- _MATERIAL PROVIDED_:
(** * Verification of [abm_toolbox/logit_toolbox.py]

    A shallow embedding of the multinomial-logit utilities of the CityScope
    backend: the long-form data builder, the upsampler, the specification
    builder, the estimator wrapper, the cross-validator and the predictor.

    Conventions of the embedding.
    - A Python call that may raise is a function into [result]; the
      exception classes the module can meet are the constructors of [exn].
    - A Python [dict] (insertion ordered, unique keys) is an association
      list updated in place by [dict_set].
    - A pandas frame is the ordered dictionary of its columns.
    - [numpy.random] is an explicit generator state threaded through the
      calls that draw from it.
    - The module is embedded twice.  The first embedding idealises the
      numbers: a float is a real number and an integer is unbounded; the
      statements on control flow (which look-up fails, which exception is
      raised, which keys and how many rows come back) are made on it.  The
      second, [Machine], computes as the interpreter does, in float64 and
      int64; the statements on the numbers computed (the probabilities,
      the utilities, the new case identifiers) are made on it. *)

From Stdlib Require Import String Ascii ZArith List Bool Arith Lia Permutation.
From Stdlib Require Import Sorted FinFun Reals Lra.
From Stdlib Require Floats.
Import ListNotations.
Open Scope list_scope.

Set Implicit Arguments.

(** ** Exceptions and the error monad *)

Inductive exn : Type :=
| KeyError (key : string)
| IntKeyError (key : Z)
| ValueError (what : string)
| IndexError
| TypeError (what : string)
| ZeroDivisionError
| UnboundLocalError (name : string)
| LibraryError (code : Z)
| OverflowError (what : string).

Inductive result (A : Type) : Type :=
| Ok (a : A)
| Raise (e : exn).

Arguments Ok {A} a.
Arguments Raise {A} e.

Definition bind {A B : Type} (c : result A) (k : A -> result B) : result B :=
  match c with
  | Ok a => k a
  | Raise e => Raise e
  end.

Notation "x <- c ;; k" := (bind c (fun x => k))
  (at level 61, c at next level, right associativity).
Notation "' p <- c ;; k" := (bind c (fun x => let p := x in k))
  (at level 61, p pattern, c at next level, right associativity).

Definition is_ok {A : Type} (c : result A) : bool :=
  match c with Ok _ => true | Raise _ => false end.

(** [for x in l: acc = f(acc, x)] where the body may raise. *)
Fixpoint foldM {A B : Type} (f : B -> A -> result B) (l : list A) (b : B)
  : result B :=
  match l with
  | [] => Ok b
  | x :: t => b' <- f b x ;; foldM f t b'
  end.

(** [[e for i in range(n)]] where evaluating [e] may raise. *)
Fixpoint replicateM {A : Type} (n : nat) (c : result A) : result (list A) :=
  match n with
  | O => Ok []
  | S m => a <- c ;; t <- replicateM m c ;; Ok (a :: t)
  end.

(** ** Python dictionaries with string keys *)

Definition dict (V : Type) : Type := list (string * V).

Fixpoint dict_get {V : Type} (k : string) (d : dict V) : option V :=
  match d with
  | [] => None
  | (k', v) :: t => if String.eqb k' k then Some v else dict_get k t
  end.

(** [d[k] = v]: overwrite in place, or append a new key at the end. *)
Fixpoint dict_set {V : Type} (k : string) (v : V) (d : dict V) : dict V :=
  match d with
  | [] => [(k, v)]
  | (k', v') :: t =>
      if String.eqb k' k then (k', v) :: t else (k', v') :: dict_set k v t
  end.

(** [d[k]] *)
Definition dict_getitem {V : Type} (k : string) (d : dict V) : result V :=
  match dict_get k d with
  | Some v => Ok v
  | None => Raise (KeyError k)
  end.

Definition dict_keys {V : Type} (d : dict V) : list string := map fst d.

(** [{key: v0 for key in keys}] *)
Definition dict_fromkeys {V : Type} (keys : list string) (v0 : V) : dict V :=
  fold_left (fun d k => dict_set k v0 d) keys [].

(** [d[k] += l] on a dictionary of lists. *)
Definition dict_extend {V : Type} (k : string) (l : list V)
  (d : dict (list V)) : result (dict (list V)) :=
  old <- dict_getitem k d ;; Ok (dict_set k (old ++ l) d).

(** ** Cells of a frame *)

(** A cell of the survey table: pandas carries integers and strings here;
    the builder only copies cells and compares the ['mode'] cell with the
    mode names. *)
Inductive value : Type :=
| VInt (n : Z)
| VStr (s : string).
Lemma operations_from_lock_by_name (L I : Repository) :
  NoDup (map name I) ->
  operations_from_lock L I = flat_map (fun l => operations_from_lock [l] I) L
  /\ (forall l i, operations_from_lock [l] I = [Update i l]
                  <-> In i I /\ name l = name i /\ version l <> version i)
  /\ (forall l, operations_from_lock [l] I = []
                <-> exists i, In i I /\ name l = name i /\ version l = version i)
  /\ (forall l, operations_from_lock [l] I = [Install l]
                <-> forall i, In i I -> name l <> name i)
  /\ (forall op, In op (operations_from_lock L I) ->
        exists l, In l L /\
          (op = Install l
           \/ exists i, In i I /\ name l = name i /\ op = Update i l)).
Proof.
  intros Hnd. unfold operations_from_lock, packages.
  assert (Hflat : scan_locked L I [] = flat_map (fun l => scan_locked [l] I []) L)
    by apply scan_locked_spec.
  split; [exact Hflat|].
  split; [|split; [|split]].
  - intros l i. rewrite (one_locked l I Hnd).
    destruct (find (same_name l) I) as [j|] eqn:F.
    + apply find_some in F. destruct F as [Hj Hsame].
      apply same_name_true in Hsame.
      destruct (other_version l j) eqn:O.
      * apply other_version_true in O. split.
        -- intros H. injection H as <-. auto.
        -- intros [Hi [Hn _]].
           now rewrite (unique_by_name I Hnd i j Hi Hj) by congruence.
      * apply other_version_false in O. split; [discriminate|].
        intros [Hi [Hn Hv]].
        rewrite (unique_by_name I Hnd i j Hi Hj) in Hv by congruence.
        contradiction.
    + split; [discriminate|]. intros [Hi [Hn _]].
      pose proof (find_none _ _ F i Hi) as Hf.
      apply same_name_true in Hn. congruence.
  - intros l. rewrite (one_locked l I Hnd).
    destruct (find (same_name l) I) as [j|] eqn:F.
    + apply find_some in F. destruct F as [Hj Hsame].
      apply same_name_true in Hsame.
      destruct (other_version l j) eqn:O.
      * apply other_version_true in O. split; [discriminate|].
        intros [i [Hi [Hn Hv]]].
        rewrite (unique_by_name I Hnd i j Hi Hj) in Hv by congruence.
        contradiction.
      * apply other_version_false in O. split; [|reflexivity].
        intros _. now exists j.
    + split; [discriminate|]. intros [i [Hi [Hn _]]].
      pose proof (find_none _ _ F i Hi) as Hf.
      apply same_name_true in Hn. congruence.
  - intros l. rewrite (one_locked l I Hnd).
    destruct (find (same_name l) I) as [j|] eqn:F.
    + apply find_some in F. destruct F as [Hj Hsame].
      apply same_name_true in Hsame.
      split.
      * destruct (other_version l j); discriminate.
      * intros H. now elim (H j Hj).
    + split; [|reflexivity]. intros _ i Hi Hn.
      pose proof (find_none _ _ F i Hi) as Hf.
      apply same_name_true in Hn. congruence.
  - intros op Hop. rewrite Hflat in Hop. apply in_flat_map in Hop.
    destruct Hop as [l [Hl Hop]]. exists l. split; [exact Hl|].
    rewrite (one_locked l I Hnd) in Hop.
    destruct (find (same_name l) I) as [j|] eqn:F.
    + apply find_some in F. destruct F as [Hj Hsame].
      apply same_name_true in Hsame.
      destruct (other_version l j); [|contradiction].
      destruct Hop as [<-|[]]. right. now exists j.
    + destruct Hop as [<-|[]]. now left.
Qed.
(** [ToString].  An array is joined with commas, [null] and [undefined]
    elements giving the empty string.  An object parsed from JSON has no
    callable [toString]: it gives ["[object Object]"] from the
    prototype's, and [None], a TypeError, when an own [toString]
    property (never callable) hides it. *)
Fixpoint to_string (v : value) : option string :=
  match v with
  | VUndefined => Some "undefined"
  | VNull => Some "null"
  | VBool b => Some (if b then "true" else "false")
  | VNumber m e => Some (number_to_string m e)
  | VString s => Some s
  | VArray l =>
      let fix items (l : list value) : option (list string) :=
        match l with
        | [] => Some []
        | x :: r =>
            match (match x with
                   | VUndefined | VNull => Some ""
                   | _ => to_string x
                   end), items r with
            | Some t, Some ts => Some (t :: ts)
            | _, _ => None
            end
        end in
      option_map (join ",") (items l)
  | VObject props =>
      match assoc "toString" props with
      | Some _ => None
      | None => Some "[object Object]"
      end
  end.

(** [v > 0]: [None] when the conversion of [v] to a number throws. *)
Definition is_positive (v : value) : option bool :=
  match v with
  | VUndefined | VNull => Some false
  | VBool b => Some b
  | VNumber m e => Some (number_is_positive m e)
  | VString s => Some (string_is_positive s)
  | VArray _ | VObject _ => option_map string_is_positive (to_string v)
  end.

- _PROBLEM DESCRIPTION_:
Report how many lines in the material above include "props", and give no other words.

- _COMPLETED EXERCISE_:
2